For the most emotional start of his career, Blake had a special piece of equipment in his bag – a Titleist Bullseye Deep Face John Reuter Jr. Design putter which was given to him by his late father more than 50 years ago. The 1,100-word story Blake then told is like a history lesson in putter evolution.
“Acushnet Bullseye putter was kind of a popular thing when I was a kid,” Blake said of the iconic flatstick. “So to have one of those was kind of a neat thing to have. I’ve had a few of them, and I just remember my dad giving me a putter, and that’s it, a Bullseye. … The putter is probably, I think, 52 or 53 years old that I’ve got. I just saw it sitting in the corner. I always keep it right there. … I’ve hung on to the one that my father has given me.
“I took my putter out about three months ago and played with some buddies of mine in town. And they still to this day keep saying, ‘He made every single putt he made with that thing.’ Then I go back to a Scotty Cameron putter that I’ve been using for quite a few years and I’d putt OK with that. And I’d bring that Bullseye back out, and every time I putted with that thing, I felt like I putted pretty exceptional. I’ve been debating whether I put it in play or not.
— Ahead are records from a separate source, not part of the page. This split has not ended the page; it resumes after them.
(* ===== verification/DepthFacts.v ===== *)
(** * The depth of calls

    A program or subroutine ends in one of four ways, and one that ends in a
    return leaves the depth of calls as it found it. *)
From stdpp Require Import base list numbers sets.
From S2P Require Import Prelude Element Machine ParseAddr ParseAddrFacts SimpleIns SimpleFacts Device CounterIns TimeIns.
From S2P Require Import DataIns FlowCtrl Call ComplexIns Executer ExecFacts Effects ProgramFacts DataEffects.

(** ** The depth of calls *)
Definition aborts (r : Z) : Prop := r ∈ [EXEC_FLAG_FEND; EXEC_FLAG_IRET; EXEC_FLAG_STOP].
(** At depth [d], [m] leaves the depth as it was, unless its result satisfies
    [P]. *)
Definition level {A} (d : Z) (P : A -> Prop) (m : Mc A) : Prop := forall s a s', 0 <= d < 2 ^ 32 -> nested s = d ->
  m s = Ok (a, s') -> P a \/ nested s' = d.
Lemma bind_ok {A B} (m : Mc A) (f : A -> Mc B) s b s2 : (m ≫= f) s = Ok (b, s2) ->
  exists a s1, m s = Ok (a, s1) /\ f a s1 = Ok (b, s2).
Proof. unfold mbind, M_bind. destruct (m s) as [[a s1]| |] eqn:E; [|done..]. intros H. by exists a, s1. Qed.
Section level.
Context {A : Type} (d : Z) (P : A -> Prop).
Implicit Types m : Mc A.
Lemma level_respects m : Respects same_depth m -> level d P m.
Proof. intros H s a s' Hr Hd E. right. rewrite (H _ _ _ E); [done|]. by rewrite Hd. Qed.
Lemma level_ret a : P a -> level d P (mret a).
Proof. intros H s a' s' _ _ [= <- _]. by left. Qed.
Lemma level_bind {B} (m : Mc B) (f : B -> Mc A) : Respects same_depth m -> (forall b, level d P (f b)) ->
  level d P (m ≫= f).
Proof.
  intros Hm Hf s b s2 Hr Hd E. apply bind_ok in E as (a & s1 & E1 & E2).
  apply (Hf a s1 b s2 Hr); [|done]. rewrite (Hm _ _ _ E1); [done|]. by rewrite Hd.
Qed.
Lemma level_nested (f : Z -> Mc A) : level d P (f d) -> level d P (get_nested ≫= f).
Proof.
  intros Hf s a s' Hr Hd E. unfold mbind, M_bind in E. change (get_nested s) with (Ok (nested s, s) : res (Z * plc_st)) in E.
  rewrite Hd in E. exact (Hf s a s' Hr Hd E).
Qed.
Lemma level_if (b : bool) m1 m2 : (b = true -> level d P m1) -> (b = false -> level d P m2) -> level d P (if b then m1 else m2).
Proof. destruct b; auto. Qed.
End level.
Lemma down_up {A} d (P : A -> Prop) (k : Mc A) s a s' : 0 <= d < 2 ^ 32 -> level d P k ->
  nested s = u32 (d + 1) -> (d' ← get_nested; set_nested (d' - 1);; k) s = Ok (a, s') -> P a \/ nested s' = d.
Proof.
  intros Hr Hk Hs E. unfold mbind at 1, M_bind at 1 in E. change (get_nested s) with (Ok (nested s, s) : res (Z * plc_st)) in E.
  apply bind_ok in E as ([] & s1 & E1 & E). injection E1 as <-. apply (Hk _ _ _ Hr) in E; [done|].
  unfold nested at 1. cbn. rewrite Hs. unfold u32. rewrite Zminus_mod_idemp_l.
  replace (d + 1 - 1) with d by lia. by apply Z.mod_small.
Qed.

Section depth.
Context (ins : Z -> Mc Z) (Hins : forall op, Respects same_depth (ins op)) (clock : plc_st -> Z).
#[local] Existing Instance Hins.
#[local] Instance get_IsExec_depth i : Respects same_depth (get_IsExec i).
Proof. unfold get_IsExec, call_info_get. apply _. Qed.
#[local] Instance set_IsExec_depth i v : Respects same_depth (set_IsExec i v).
Proof. frame_solve. Qed.
#[local] Instance clean_call_depth clean p : (forall id, Respects same_depth (clean id)) -> Respects same_depth (clean_call clean p).
Proof.
  intros Hc. unfold clean_call. apply respects_bind; [apply _..|]. intros n. apply respects_bind; [apply _..|]. intros rv.
  apply respects_if; [|apply _]. apply respects_bind; [apply _..|]. intros id.
  intros s a s' E Hr. set (d := nested s) in *. enough (False \/ nested s' = d) as [[]|H] by exact H.
  revert E. assert (Hs : nested s = d) by done. clearbody d. revert s a s' Hr Hs. change (level d (fun _ : Z => False)
    (d ← get_nested; if MAX_SBR_NESTED_LAYER <=? d then mret ERR_OVER_SBR_STACK else
      e ← get_IsExec id; if truthy e then set_IsExec id 0;; set_nested (d + 1);;
        r ← clean (Z.land n 0xFF); d' ← get_nested; set_nested (d' - 1);; mret r else mret pdPASS)).
  apply level_nested, level_if; intros _; [apply level_respects, _|]. apply level_bind; [apply _|]. intros e.
  apply level_if; intros _; [|apply level_respects, _]. apply level_bind; [apply _|]. intros _.
  intros s a s' Hr Hs E. apply bind_ok in E as ([] & s1 & E1 & E). injection E1 as <-.
  apply bind_ok in E as (r & s2 & E2 & E). pose proof (Hc _ _ _ _ E2) as D.
  refine (down_up d _ _ s2 a s' Hr (level_respects _ _ _ _) _ E). rewrite D; [done|]. apply u32_range.
Qed.
#[local] Instance clean_depth fuel : forall id, Respects same_depth (plc_call_ins_clean_element fuel id).
Proof.
  induction fuel as [|f IH]; intros id; cbn [plc_call_ins_clean_element]; [apply _|].
  assert (forall p, Respects same_depth (clean_complex (plc_call_ins_clean_element f) p)) by (unfold clean_complex; frame_solve).
  frame_solve.
Qed.
#[local] Instance complex_depth f p : Respects same_depth (clean_complex (plc_call_ins_clean_element f) p).
Proof. unfold clean_complex. frame_solve. Qed.
(** What is known of a (sub)program run: its four ends, and the depth at a
    return. *)
Definition ends (run : Z -> Mc Z) : Prop := forall a s r s', 0 <= nested s < 2 ^ 32 ->
  run a s = Ok (r, s') -> aborts r \/ r = EXEC_FLAG_SRET /\ nested s' = nested s.
Lemma call_level d run fuel : ends run -> level d aborts (run_ci_call_ins run fuel).
Proof.
  intros Hrun. unfold run_ci_call_ins.
  repeat (apply level_nested || (apply level_bind; [solve [frame_solve]|intros ?]) || (apply level_if; intros ?)
    || (apply level_respects; solve [frame_solve])).
  intros s a s' Hr Hs E. apply bind_ok in E as ([] & s1 & E1 & E). injection E1 as <-.
  apply bind_ok in E as (r & s2 & E2 & E). apply Hrun in E2 as [Ha|[-> D]]; [| |exact (u32_range (d + 1))].
  - left. destruct (Z.eqb_spec r EXEC_FLAG_SRET) as [->|]; [|by injection E as <- <-].
    unfold aborts in Ha. set_solver.
  - change (negb (EXEC_FLAG_SRET =? EXEC_FLAG_SRET)) with false in E. cbv match in E.
    refine (down_up d aborts _ s2 a s' Hr _ _ E); [apply level_respects; frame_solve|].
    by rewrite D.
Qed.
Lemma exec_level d run fuel op : ends run -> level d aborts (ci_exec ins run fuel op).
Proof.
  intros Hrun. destruct (ci_exec_framed same_depth ins Hins run fuel (mc_ins_frame _ fuel _) (stl_ins_frame _ fuel _) op) as [->|H];
    [by apply call_level|by apply level_respects].
Qed.
Lemma complex_level d run fuel f : ends run -> level d aborts (loop f (ci_step ins run fuel) tt).
Proof.
  intros Hrun. induction f as [|f IH]; [by intros s a s' _ _ [=]|]. cbn [loop].
  intros s a s' Hr Hs E. apply bind_ok in E as (o & s1 & E1 & E).
  assert (H1 : level d (fun o => exists r, o = inr r /\ aborts r) (ci_step ins run fuel tt)).
  { unfold ci_step. do 3 (apply level_bind; [frame_solve|intros ?]).
    clear s a s' Hr Hs o s1 E1 E. intros s o s' Hr Hs E. apply bind_ok in E as (r & s1 & E1 & E).
    destruct (Z.eqb_spec r pdPASS) as [->|Hp].
    - destruct (exec_level d run fuel _ Hrun _ _ _ Hr Hs E1) as [Ha|D]; [unfold aborts in Ha; set_solver|].
      right. apply bind_ok in E as (pc & s2 & E2 & E). apply bind_ok in E as (op & s3 & E3 & E).
      pose proof (respects (R := same_depth) _ _ _ E2) as D2. pose proof (respects (R := same_depth) _ _ _ E3) as D3.
      injection E as <- <-. rewrite D3, D2; [done|lia|]. rewrite D2; lia.
    - injection E as <- <-. destruct (exec_level d run fuel _ Hrun _ _ _ Hr Hs E1) as [Ha|D]; [left|by right]. by exists r. }
  destruct (H1 _ _ _ Hr Hs E1) as [(r & -> & Ha)|D]; [left; by injection E as <- <-|].
  destruct o as [[]|r]; [exact (IH _ _ _ Hr D E)|]. injection E as <- <-. by right.
Qed.
Lemma complex_return_ends r s o s' : complex_return r s = Ok (o, s') ->
  (aborts r /\ o = Some r) \/ (~ aborts r /\ (o = None \/ o = Some EXEC_FLAG_SRET)).
Proof.
  unfold complex_return, aborts. intros E. destruct (Z.eqb_spec r pdPASS) as [->|Hp].
  - right. split; [set_solver|]. left.
    do 3 (apply bind_ok in E as ([] & ? & _ & E)). by injection E as <- _.
  - destruct (z_in r _) eqn:Hz.
    + injection E as <- <-. apply z_in_spec in Hz. destruct (decide (r = EXEC_FLAG_SRET)) as [->|]; [right|left]; set_solver.
    + assert (Hn : r ∉ [EXEC_FLAG_FEND; EXEC_FLAG_IRET; EXEC_FLAG_SRET]) by (intros Hin; apply z_in_spec in Hin; congruence).
      destruct (Z.eqb_spec r EXEC_FLAG_STOP) as [->|Hs].
      * left. apply bind_ok in E as ([] & ? & _ & E). injection E as <- _. set_solver.
      * right. apply bind_ok in E as ([] & ? & _ & E). injection E as <- _. set_solver.
Qed.
Definition quits (o : unit + Z) : Prop := exists r, o = inr r /\ aborts r.
Lemma user_step_ends d run fuel s o s' : ends run -> 0 <= d < 2 ^ 32 -> nested s = d ->
  user_step ins clock run fuel tt s = Ok (o, s') ->
  quits o \/ nested s' = d /\ (o = inl tt \/ o = inr EXEC_FLAG_SRET).
Proof.
  intros Hrun Hr Hs E. unfold user_step in E. apply bind_ok in E as (c & s1 & E1 & E).
  assert (Hc : (exists r, c = Some r /\ aborts r) \/ nested s1 = d /\ (c = None \/ c = Some EXEC_FLAG_SRET)).
  { unfold user_ins in E1. apply bind_ok in E1 as (pc & s2 & E2 & E1). injection E2 as <- <-.
    apply bind_ok in E1 as ([] & s2 & E2 & E1). injection E2 as <-.
    apply bind_ok in E1 as (op & s3 & E3 & E1). pose proof (respects (R := same_depth) _ _ _ E3) as D3.
    assert (Hs3 : nested s3 = d) by (rewrite D3; [exact Hs|by rewrite <- Hs in Hr]).
    destruct (op <? 0xE000).
    - right. apply bind_ok in E1 as (r & s4 & E4 & E1). pose proof (respects (R := same_depth) _ _ _ E4) as D4.
      apply bind_ok in E1 as ([] & s5 & E5 & E1). pose proof (respects (R := same_depth) _ _ _ E5) as D5.
      injection E1 as <- <-. split; [|by left]. rewrite D5, D4; [done|lia|]. rewrite D4; lia.
    - apply bind_ok in E1 as (r & s4 & E4 & E1).
      pose proof (complex_level d run fuel fuel Hrun _ _ _ Hr Hs3 E4) as D4.
      pose proof (respects (R := same_depth) _ _ _ E1) as D5.
      destruct (complex_return_ends _ _ _ _ E1) as [[Ha ->]|[Ha Ho]]; [left; by exists r|right].
      destruct D4 as [D4|D4]; [done|]. split; [|done]. rewrite D5; lia. }
  destruct Hc as [(r & -> & Ha)|[D [->| ->]]].
  - left. injection E as <- _. by exists r.
  - pose proof (respects (R := same_depth) _ _ _ E) as D5. unfold boundary in E.
    apply bind_ok in E as (on & s2 & _ & E). apply bind_ok in E as ([] & s3 & _ & E). apply bind_ok in E as (fl & s4 & _ & E).
    destruct (get_flag _ _).
    + left. apply bind_ok in E as ([] & s5 & _ & E). injection E as <- _. exists EXEC_FLAG_STOP. unfold aborts. set_solver.
    + injection E as <- _. right. split; [rewrite D5; lia|by left].
  - injection E as <- <-. right. split; [done|by right].
Qed.
Lemma program_loop_ends d run fuel f : ends run -> 0 <= d < 2 ^ 32 -> forall s r s', nested s = d ->
  loop f (user_step ins clock run fuel) tt s = Ok (r, s') -> aborts r \/ r = EXEC_FLAG_SRET /\ nested s' = d.
Proof.
  intros Hrun Hr. induction f as [|f IH]; intros s r s' Hs E; [done|]. cbn [loop] in E.
  apply bind_ok in E as (o & s1 & E1 & E).
  destruct (user_step_ends d run fuel s o s1 Hrun Hr Hs E1) as [(r' & -> & Ha)|[D [->| ->]]].
  - injection E as <- <-. by left.
  - exact (IH _ _ _ D E).
  - injection E as <- <-. by right.
Qed.
Lemma program_ends fuel : ends (plc_run_user_program ins clock fuel).
Proof.
  induction fuel as [|f IH]; intros a s r s' Hr E; [done|]. cbn [plc_run_user_program] in E.
  apply bind_ok in E as (c & s1 & E1 & E). injection E1 as <- <-. apply bind_ok in E as ([] & s1 & E1 & E). injection E1 as <-.
  apply bind_ok in E as (fr & s2 & E2 & E). apply bind_ok in E as ([] & s3 & E3 & E). apply bind_ok in E as (x & s4 & E4 & E).
  apply bind_ok in E as ([] & s5 & E5 & E). injection E5 as <-. injection E as <- <-.
  assert (D2 : Respects same_depth ltp_ForNextIns) by (unfold ltp_ForNextIns; frame_solve).
  specialize (D2 _ _ _ E2 Hr). pose proof (respects (R := same_depth) _ _ _ E3) as D3.
  assert (Hs3 : nested s3 = nested s) by (rewrite D3; [exact D2|by rewrite D2]).
  destruct (program_loop_ends (nested s) _ f f IH Hr _ _ _ Hs3 E4) as [Ha|[-> D]]; [by left|by right].
Qed.
End depth.

(** C4: a program or subroutine ends in one of four ways only, whatever it
    calls: at the end of the main program (FEND), at the end of an interrupt
    (IRET), by a stop, or by a return (SRET); and at a return the depth of
    calls is the one it was entered with, so a CALL and the return of its
    subroutine cancel out. *)
Theorem returns_balance_calls ins clock fuel a s r s' :
  (forall op, Respects same_depth (ins op)) -> 0 <= nested s < 2 ^ 32 ->
  plc_run_user_program ins clock fuel a s = Ok (r, s') ->
  r = EXEC_FLAG_FEND \/ r = EXEC_FLAG_IRET \/ r = EXEC_FLAG_STOP \/
  r = EXEC_FLAG_SRET /\ nested s' = nested s.
Proof.
  intros Hins Hr E. destruct (program_ends ins Hins clock fuel _ _ _ _ Hr E) as [H|H]; [|by auto].
  unfold aborts in H. set_unfold in H. naive_solver.
Qed.
Lemma returns_balance_calls_witness : exists s',
  plc_run_user_program no_ins tick 9 0 sub_demo = Ok (EXEC_FLAG_SRET, s') /\ nested s' = 3.
Proof.
  destruct sub_demo_end as [s' E]. exists s'. split; [exact E|].
  pose proof (returns_balance_calls no_ins tick 9 0 sub_demo _ s' (no_ins_frame same_depth) sub_demo_range E) as H.
  destruct H as [H|[H|[H|[_ H]]]]; [discriminate H..|]. etransitivity; [exact H|exact sub_demo_nested].
Defined.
“I mean, it’s nice that I feel comfortable with the putter, but it’s a remembrance of my father. And so I’ll be walking the fairways again with that putter. I’m proud to do that. I’m comfortable with it, and I feel like I’ll have no issues. I know a lot of guys have looked at me like, What do you got there? Some people haven’t even seen a putter like that. I’ll enjoy it, and all this stuff is going to be a lot of good memories.”
The brass Bullseye was revolutionary when John Reuter Jr. first designed it in the mid-1940s. Instead of attaching the shaft to the heel like most early putters, Reuter moved the Bullseye’s shaft closer to the center of the putter head to create a more pendulum stroke while reducing twist upon contact. It could also be used either right- or left-handed. The Acushnet Company bought Reuter Jr.’s company in 1962.
While the Bullseye has nostalgic meaning for Blake, so does his usual Scotty Cameron. Back in 1991, Blake putted poorly in the Bob Hope Chrysler Classic in Palm Springs, California. His woes on the green continued a day later in a casual round with friends at Canyon Country Club, so Blake decided his putter (a different Bullseye he’d been using since high school) needed to be deposited in the bottom of a pond.
“I don’t know what came over me,” the then 32-year-old Blake said in 1991. “That’s very much out of character for me. I’d just got tired of missing all those short birdie putts, reaching the par-5s in two then three-putting.”
Later that afternoon at Torrey Pines, Blake started noodling around with some demo putters on the practice green before the Shearson Lehman Brothers Open.
“There’s a gentleman, Scotty Cameron, that had just got credentials to provide putters that he’d built with his dad in the garage,” Blake said. “He grew up there in San Diego, so he was out there promoting his equipment.
“Turns out he let me use one of the putters that I felt comfortable with, and using that putter [a Blue Goose model] I ended up winning the San Diego golf tournament that same week. So me and Scotty have been kind of buddies for a long while.
“You’re leading the tournament, they come and ask you some questions, ‘What’s changed in your game?’ I couldn’t think of anything. … oh, wait a minute, I got a new putter. So they asked me what happened to the other one, and I had to tell that story.
“Then as the story goes on, they send a scuba diver over to Palm Springs and they fished the putter that I threw in the lake out, and I’ve still got it. It sits in the corner with the one my dad gave me. It still looks as good as ever, but it’s got a few little nicks in it. That’s kind of the story of the Bullseye putter of how I went from that to the Scotty Cameron.”